レンリツ方程式 | ナノ





高等部とは言え普通の学校となんら変わらない。部活があれば委員会だってある。もちろん私も委員会には属している。時間を有効活用できる委員会、図書委員会だ。

今日は月に1度ある委員会の日で委員会に所属している生徒は放課後にそれぞれ集合場所へと集まる。図書委員会は図書室、生徒会は生徒会室といったように。

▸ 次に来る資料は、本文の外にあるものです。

Lemma addbo_spec base ds spec g :
  bos_ok base g → dirs_ok ds g → ds ≠ [] →
  wp (addbo sy spec)
     (λ rc g', (rc = (-1)%Z ∧ ((∀ so, ¬ duplicate ds spec g so) ∧ g' = g ∨
                               ∃ so, duplicate ds spec g so ∧ g' = add_emptied [so] g)) ∨
               (rc = 0%Z ∧ bos_ok base g' ∧ dirs_ok ds g' ∧ g_startfs g' = g_startfs g ∧ one_more ds spec g g')) g.
Proof.
  intros Hok Hd Hne. unfold addbo.
  destruct (parsekospec spec) as [k|] eqn:Hk.
  2:{ unfold addbo_done. wp_steps. left. split; [done|]. left. split; [|done]. intros so (k & p & path & ? & _). congruence. }
  wp_step. eapply wp_mono; [by eapply openko_spec|]. intros r g1 Hr.
  destruct (find_ko (ks_fnm k) ds) as [p|] eqn:Hfind.
  2:{ destruct Hr as [-> ->]. simpl. unfold addbo_done. wp_steps. left. split; [done|]. left. split; [|done].
      intros so (k' & p & path & ? & ? & _). congruence. }
  destruct Hr as [-> ->]. destruct (lowest_fd_spec (g_fds g)) as [_ Hnn]. cbn [fst snd].
  rewrite (proj2 (Z.ltb_ge (lowest_fd (g_fds g)) 0)) by lia.
  wp_step. eapply wp_mono; [apply openso_spec|]. intros so g2 [(Hw & Hs & ->)|(path & Hpath & Hw & -> & ->)].
  { rewrite Hs. simpl. unfold addbo_done. simpl.
    rewrite (proj2 (Z.eqb_neq (lowest_fd (g_fds g)) (-1))) by lia. simpl.
    wp_step. apply wp_close_fd; [done|]. wp_step. wp_step. apply wp_ret. left. split; [done|]. left.
    split; [|apply close_add_fd]. intros so' (k' & p' & path & ? & ? & Hp & _ & -> & Hw'). simplify_eq.
    by rewrite (Hw path Hp) in Hw'. }
  destruct (lowest_fd_spec (g_fds (add_fd g))) as [_ Hnn2]. cbn [fst snd].
  rewrite (proj2 (Z.ltb_ge (lowest_fd (g_fds (add_fd g))) 0)) by lia.
  rewrite Hpath. wp_step. eapply wp_deref; [reflexivity|]. wp_step. wp_step.
  change (g_bos (add_emptied _ (add_fd (add_fd g)))) with (g_bos g).
  destruct (ht_find path (g_bos g)) as [b|] eqn:Hb.
  { unfold addbo_done. rewrite (proj2 (Z.eqb_neq (lowest_fd (g_fds g)) (-1))) by lia.
    rewrite (proj2 (Z.eqb_neq (lowest_fd (g_fds (add_fd g))) (-1))) by lia. simpl negb. simpl andb.
    wp_step. apply wp_close_fd; [done|]. wp_step. apply wp_close_fd; [done|].
    apply wp_ret. left. split; [done|]. right. exists (so_path path (ks_modnm k)). split.
    - exists k, p, path. split_and!; try done. apply dec_stable. intros Hn.
      apply ht_find_None in Hn; [congruence|apply Hok].
    - exact (f_equal (add_emptied [so_path path (ks_modnm k)]) (close_both g)). }
  apply ht_find_None in Hb; [|apply Hok].
  wp_step. wp_step. unfold addbo_done. simpl. wp_steps. right. split; [done|].
  split; [|split; [|split]].
  - eapply bos_ok_same; [|apply (bos_ok_add base g path (newbo (Some path) (ks_modnm k) (ks_kldopts k) (lowest_fd (g_fds g))
      (Some (so_path path (ks_modnm k))) (lowest_fd (g_fds (add_fd g))))); done]. done.
  - destruct Hd. split; done.
  - done.
  - eexists k, p, path, _. split_and!; try done. simpl. rewrite ht_items_add by done. reflexivity.
    all: reflexivity.
Qed.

私は図書委員会の集まりを終えると階段を上りとある部屋へと向かった。


ノックを三度。そうすれば中からは声が聞こえてくる。


『失礼します。跡部景吾さんいらっしゃいますよね?』
「蛭魔、未久か」


そこは生徒会室と呼ばれる場所だ。跡部景吾という男は2年にもかかわらずテニス部の部長も生徒会長もこなしている。それはやはりそれほどの手腕が彼にあるということの裏付けなのだろう。

そしてそんな彼の傍らには樺地宗弘もいる。


『折入ってお話があってきました』
「なんだ」
『私を、テニス部のマネージャーにしていただけませんか?』


彼のアイスブルーの瞳が見開かれる。

といってもそれは一瞬のことですぐに表情は元に戻った。


「藪から棒に、何が目的だ?」
『簡単に言えば昨日お話頂いた件を受けようと思いましてね』
「なんだと!?」


またしても見開かれる瞳。


『昨日滝萩之介にも頼まれまして。知り合いには優しいんです私。お代もいりませんよ。よかったですね』
「……それで、マネージャーは何の関係があんだよ」
『パーソナルデータというものは簡単に手に入ります。私が今欲しいものは別にあるんですよ。わかりますか?』
「……」


黙りこくる跡部景吾。私は一息つき、話を続けることにした。


『やっぱり人って中身だと思うんですよ』
「それをお前が言うのか?」
『私だから言えるんですよ。中身はデータじゃわからない。実際に会話をしなければ』
「確かにな、」
『しかし私と転校生である宝華梨々には共通点が存在しない。学年も違う、あっちは委員会に入ってるわけでもない。なら手っ取り早い話私がテニス部に入ればいい。違いますか?』
「異論はねえな」
『可能ですか?跡部景吾さん』
「監督に話してみよう」
『高等部も太郎ちゃんでしたっけ?』
「たっ!?」
『おっと、榊先生でしたっけ?』
「……ああ」
『なら大丈夫そうですね。これ、私の連絡先です。決まりましたら連絡ください』
「情報を扱うお前がこんなに簡単に連絡先を教えていいのか?」
『150台近くあるケータイのうちの一つです。問題なんてありません』
「お前、何もんだ」
『負け犬、ですよ』


私は生徒会室をあとにした。



プロローグはここまでですね。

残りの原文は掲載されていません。